(** ** OrbitController, in exact arithmetic

    The fields and the expressions the methods compute, over exact
    rationals.  [setPitchMax], [setRotations] and the bounds of the pitch
    and of the boom length are in [OrbitController64], on doubles. *)

Module OrbitController.

Import GLMatrix.
Local Open Scope Q_scope.

Record t := mk {
  pitch : Q;
  pitchRot : Q;
  pitchSpd : Q;
  pitchMax : Q;
  yaw : Q;
  yawRot : Q;
  yawSpd : Q;
  boomLength : Q;
  rotationCenter : list Q;
  mouseHeld : bool;
  touchStarted : bool
}.

(** [constructor(canvas, boomLength)] *)
Definition new (boomLength : Q) : t :=
  {| pitch := 0; pitchRot := 0; pitchSpd := 0.2; pitchMax := 89;
     yaw := 0; yawRot := 0; yawSpd := 0.2;
     boomLength := boomLength;
     rotationCenter := [0; 0; 0];
     mouseHeld := false; touchStarted := false |}.

(** [setSpeed(pitchSpeed, yawSpeed)] *)
Definition setSpeed (pitchSpeed yawSpeed : Q) (o : t) : t :=
  mk (pitch o) (pitchRot o) pitchSpeed (pitchMax o) (yaw o) (yawRot o) yawSpeed
     (boomLength o) (rotationCenter o) (mouseHeld o) (touchStarted o).

(** [setRotationCenter(x, y, z)] *)
Definition setRotationCenter (x y z : Q) (o : t) : t :=
  mk (pitch o) (pitchRot o) (pitchSpd o) (pitchMax o) (yaw o) (yawRot o) (yawSpd o)
     (boomLength o) [x; y; z] (mouseHeld o) (touchStarted o).

(** [setBoomLength(boomLength)] *)
Definition setBoomLength (b : Q) (o : t) : t :=
  mk (pitch o) (pitchRot o) (pitchSpd o) (pitchMax o) (yaw o) (yawRot o) (yawSpd o)
     b (rotationCenter o) (mouseHeld o) (touchStarted o).

(** [getViewMatrix()]: the sixteen entries are trigonometric expressions in
    pitch and yaw, translated by the rotation centre and the boom length. *)
Definition getViewMatrix (o : t) : mat4 :=
  mat4_orbit (pitch o) (yaw o) (rotationCenter o) (boomLength o).

(** [handleZoom(event)], with [deltaY] standing for [event.deltaY]. *)
Definition handleZoom (deltaY : Q) (o : t) : t :=
  setBoomLength (Qmin (Qmax 80 (boomLength o + deltaY * 0.2)) 500) o.

(** [handleRotate(vx, vy)] *)
Definition handleRotate (vx vy : Q) (o : t) : t :=
  mk (Num.clamp (pitch o + pitchSpd o * (vy - yawRot o)) (- pitchMax o) (pitchMax o))
     vx
     (pitchSpd o) (pitchMax o)
     (yaw o + yawSpd o * (vx - pitchRot o))
     vy
     (yawSpd o)
     (boomLength o) (rotationCenter o) (mouseHeld o) (touchStarted o).

(** Input driven into the controller: a sequence of rotate and zoom calls. *)
Inductive call :=
| Rotate (vx vy : Q)
| Zoom (deltaY : Q).

Definition step (o : t) (c : call) : t :=
  match c with
  | Rotate vx vy => handleRotate vx vy o
  | Zoom deltaY => handleZoom deltaY o
  end.

Definition drive (cs : list call) (o : t) : t := fold_left step cs o.

End OrbitController.

(** ** OrbitController, on doubles

    The numeric fields and the methods that compute them, with the
    arithmetic of doubles. *)

Module OrbitController64.

Import PrimFloat Double.
Local Open Scope float_scope.

Record t := mk {
  pitch : float;
  pitchRot : float;
  pitchSpd : float;
  pitchMax : float;
  yaw : float;
  yawRot : float;
  yawSpd : float;
  boomLength : float;
  rotationCenter : list float;
  mouseHeld : bool;
  touchStarted : bool
}.

(** [constructor(canvas, boomLength)] *)
Definition new (boomLength : float) : t :=
  {| pitch := 0; pitchRot := 0; pitchSpd := 0.2; pitchMax := 89;
     yaw := 0; yawRot := 0; yawSpd := 0.2;
     boomLength := boomLength;
     rotationCenter := [0; 0; 0];
     mouseHeld := false; touchStarted := false |}.

(** [setPitchMax(limitInDegrees)] *)
Definition setPitchMax (limitInDegrees : float) (o : t) : t :=
  mk (pitch o) (pitchRot o) (pitchSpd o) (Math_min 89 (Math_max 0 limitInDegrees))
     (yaw o) (yawRot o) (yawSpd o)
     (boomLength o) (rotationCenter o) (mouseHeld o) (touchStarted o).

(** [setSpeed(pitchSpeed, yawSpeed)] *)
Definition setSpeed (pitchSpeed yawSpeed : float) (o : t) : t :=
  mk (pitch o) (pitchRot o) pitchSpeed (pitchMax o) (yaw o) (yawRot o) yawSpeed
     (boomLength o) (rotationCenter o) (mouseHeld o) (touchStarted o).

(** [setRotations(pitch, yaw)]: the bounds of the clamp are read from
    [this.pitch] before it is assigned. *)
Definition setRotations (pitch' yaw' : float) (o : t) : t :=
  mk (clamp pitch' (- pitch o) (pitch o)) (pitchRot o) (pitchSpd o) (pitchMax o)
     yaw' (yawRot o) (yawSpd o)
     (boomLength o) (rotationCenter o) (mouseHeld o) (touchStarted o).

(** [setBoomLength(boomLength)] *)
Definition setBoomLength (b : float) (o : t) : t :=
  mk (pitch o) (pitchRot o) (pitchSpd o) (pitchMax o) (yaw o) (yawRot o) (yawSpd o)
     b (rotationCenter o) (mouseHeld o) (touchStarted o).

---+---

Copy out, exactly and alone, the lines of the entries above between the ones holding "Definition setBoomLength (b : Q)" and "yawSpd : float;", inclusive.

Definition setBoomLength (b : Q) (o : t) : t :=
  mk (pitch o) (pitchRot o) (pitchSpd o) (pitchMax o) (yaw o) (yawRot o) (yawSpd o)
     b (rotationCenter o) (mouseHeld o) (touchStarted o).

(** [getViewMatrix()]: the sixteen entries are trigonometric expressions in
    pitch and yaw, translated by the rotation centre and the boom length. *)
Definition getViewMatrix (o : t) : mat4 :=
  mat4_orbit (pitch o) (yaw o) (rotationCenter o) (boomLength o).

(** [handleZoom(event)], with [deltaY] standing for [event.deltaY]. *)
Definition handleZoom (deltaY : Q) (o : t) : t :=
  setBoomLength (Qmin (Qmax 80 (boomLength o + deltaY * 0.2)) 500) o.

(** [handleRotate(vx, vy)] *)
Definition handleRotate (vx vy : Q) (o : t) : t :=
  mk (Num.clamp (pitch o + pitchSpd o * (vy - yawRot o)) (- pitchMax o) (pitchMax o))
     vx
     (pitchSpd o) (pitchMax o)
     (yaw o + yawSpd o * (vx - pitchRot o))
     vy
     (yawSpd o)
     (boomLength o) (rotationCenter o) (mouseHeld o) (touchStarted o).

(** Input driven into the controller: a sequence of rotate and zoom calls. *)
Inductive call :=
| Rotate (vx vy : Q)
| Zoom (deltaY : Q).

Definition step (o : t) (c : call) : t :=
  match c with
  | Rotate vx vy => handleRotate vx vy o
  | Zoom deltaY => handleZoom deltaY o
  end.

Definition drive (cs : list call) (o : t) : t := fold_left step cs o.

End OrbitController.

(** ** OrbitController, on doubles

    The numeric fields and the methods that compute them, with the
    arithmetic of doubles. *)

Module OrbitController64.

Import PrimFloat Double.
Local Open Scope float_scope.

Record t := mk {
  pitch : float;
  pitchRot : float;
  pitchSpd : float;
  pitchMax : float;
  yaw : float;
  yawRot : float;
  yawSpd : float;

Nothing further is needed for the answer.